But (I think) there may already be a large body of data already compiled
somewhere from identical experiments conducted in past years.
(Just foor the record, I don't recall saying that I do advertising
workshops with my theatre students. if i said something like that--
sorry for misleading you. My use of memetics has been as an adjuct to
discussions of liminal cultural texts-- it came in handy while studying
Elizabethan rhetoric and the Rennaissance world view for a Shakespeare
workshop.
I'm sure it will make a great model on which to hang a dicussion of
pre-revolutionary Russian industrialism when we do Chekov's "Cherry
Orchard" at one point or another.
I'm afraid my use of it in the classroom has been limited to the
confines of dramaturgy-- And although it may sound like i'm one of those
people who say "it's just like behavioral psychology or --- fill in the
blank--- I have only used what I feel confident using. I acknowledge and
agree that it is a much more powerful paradigm.
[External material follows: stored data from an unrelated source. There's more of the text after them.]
(** [_create_attachment_index] *)
Definition _create_attachment_index (attachments_dir : str)
           (note_attachments : list note_entry) : io unit :=
  let total :=
    fold_left (fun n e => (n + length (entry_attachments e))%nat)
              note_attachments 0%nat in
  sections ← lift (rmap index_note note_attachments);
  let index_content :=
    lit "# Attachments Index" ++ [NL; NL]
    ++ lit "Total attachments: " ++ str_of_N (N.of_nat total) ++ [NL; NL]
    ++ concat sections in
  write (path_join attachments_dir (lit "README.md")) (Text index_content).

(** The result dictionary of [extract_attachments_from_enex]. *)
Record extraction : Type := Extraction {
  attachment_map : gmap str dict;
  note_attachments : list note_entry;
  attachments_dir : str
}.

(** [extract_attachments_from_enex], from the parsed root element. *)
Definition extract_attachments_from_enex (root : ET.element)
           (notebook_dir : str) : io extraction :=
  let attachments_dir := path_join notebook_dir (lit "attachments") in
  _ ← mkdir attachments_dir;
  '(attachment_map, note_attachments) ←
    extract_notes (enumerate 1 (ET.findall "note" root))
      attachments_dir ∅ [];
  _ ← _create_attachment_index attachments_dir note_attachments;
  mret (Extraction attachment_map note_attachments attachments_dir).

End AttachmentExtractor.

(* ===================================================================== *)
(** ** [enhanced_note_exporter.py]: class [EnhancedNoteExporter] *)
(* ===================================================================== *)

Module EnhancedNoteExporter.

Definition PAPERCLIP : N := 128206.   (* U+1F4CE *)

(** [_extract_resource]: as in [AttachmentExtractor], with the keys
    [resource_hash], [relative_path] and [is_image] added.
    [mime_type.startswith] raises when [<mime>] has no text. *)
Definition _extract_resource (resource_elem : ET.element)
           (attachments_dir : str) (note_idx : N) : io (option dict) :=
  match ET.find "data" resource_elem with
  | None => mret None
  | Some data_elem =>
      match ET.text data_elem with
      | None | Some [] => mret None
      | Some data_text =>
          let encoding := default [] (ET.get "encoding" data_elem) in
          if negb (str_eqb encoding (lit "base64")) then mret None
          else
            match Base64.b64decode data_text with
            | None => mret None
            | Some attachment_data =>
                let data_hash := take 8 (Md5.hexdigest attachment_data) in
                let mime_type :=
                  match ET.find "mime" resource_elem with
                  | Some mime_elem => of_text (ET.text mime_elem)
                  | None => VStr (lit "application/octet-stream")
                  end in
                let original :=
                  AttachmentExtractor.declared_filename resource_elem in
                let filename :=
                  AttachmentExtractor.resolve_filename
                    data_hash mime_type original in
                let file_path := path_join attachments_dir filename in
                _ ← write file_path (Bytes attachment_data);
                let resource_hash := of_text (ET.get "hash" data_elem) in
                match mime_type with
                | VStr mime =>
                    mret (Some
                      (<["is_image" :=
                           VBool (startswith (lit "image/") mime)]>
                      (<["note_index" := VInt note_idx]>
                      (<["relative_path" :=
                           VStr (lit "attachments/" ++ filename)]>
                      (<["file_path" := VStr file_path]>
                      (<["size" :=
                           VInt (N.of_nat (length attachment_data))]>
                      (<["mime_type" := mime_type]>
                      (<["original_filename" := of_text original]>
                      (<["filename" := VStr filename]>
                      (<["resource_hash" := resource_hash]>
                      (<["hash" := VStr data_hash]>
                         (∅ : dict))))))))))))
                | _ => raise AttributeError
                end
            end
      end
  end.

(** The dictionary [resource_lookup]: declared hash to resource, a later
    resource replacing an earlier one with the same hash. *)
Fixpoint build_lookup (resources : list dict) (lookup : gmap str dict)
  : result (gmap str dict) :=
  match resources with
  | [] => Ok lookup
  | resource :: l' =>
      match get resource "resource_hash" with
      | VStr (c :: t) => build_lookup l' (<[c :: t := resource]> lookup)
      | VList (_ :: _) => Raise TypeError     (* unhashable key *)
      | VDict d | VAttrs d =>
          if (size d =? 0)%nat then build_lookup l' lookup
          else Raise TypeError
      | _ => build_lookup l' lookup   (* falsy, or a key no text equals *)
      end
  end.

(** The pattern [hash=Q([^Q]+)Q], where Q is the double quote. *)
Definition re_hash : re :=
  cat [Lit (lit "hash=" ++ [DQUOTE]); Grp 1 (plus (notchr DQUOTE));
       Lit [DQUOTE]].

(** The nested function [replace_media]. *)
Definition replace_media (resource_lookup : gmap str dict)
           (media_tag : str) : result str :=
  let fallback := [NL; NL] ++ lit "[Attachment]" ++ [NL; NL] in
  match search re_hash media_tag with
  | Some (_, g) =>
      let resource_hash := group 1 g in
      match resource_lookup !! resource_hash with
      | Some resource =>
          is_image ← getitem resource "is_image";
          if is_truthy is_image then
            alt_text ← format_value
              (get_default resource "original_filename"
                           (VStr (lit "Image")));
            path ← (v ← getitem resource "relative_path"; format_value v);
            Ok ([NL; NL] ++ lit "![" ++ alt_text ++ lit "](" ++ path
                ++ lit ")" ++ [NL; NL])
          else
            link_text ← format_value
              (get_default resource "original_filename"
                           (VStr (lit "Attachment")));
            path ← (v ← getitem resource "relative_path"; format_value v);
            Ok ([NL; NL] ++ lit "[" ++ [PAPERCLIP] ++ lit " "
                ++ link_text ++ lit "](" ++ path ++ lit ")" ++ [NL; NL])
      | None => Ok fallback
      end
  | None => Ok fallback
  end.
But getting back to your experiment.
Would this be a decent experiment?
get a group of people who feel oppressed by something or someone in
their lives.
Split them into two groups.
Do a week long writing workshop on letter writing. Group A simply learns
how to write an effective letter. Group two learns how to Write a letter
*and* the basic tenets of memetics.
At the end of the workshop the final project is to write a letter to the
thing/person who opresses you.
Would there be a fair method for determining which group does a better
job of defining or clarifying their relationship to their "oppressor".
(I am loosely basing some of these thoughts on the work of dramatist/ex
political prisoner/healing arts practitioner Agusto Boal- author of
"Theatre of the Oppressed")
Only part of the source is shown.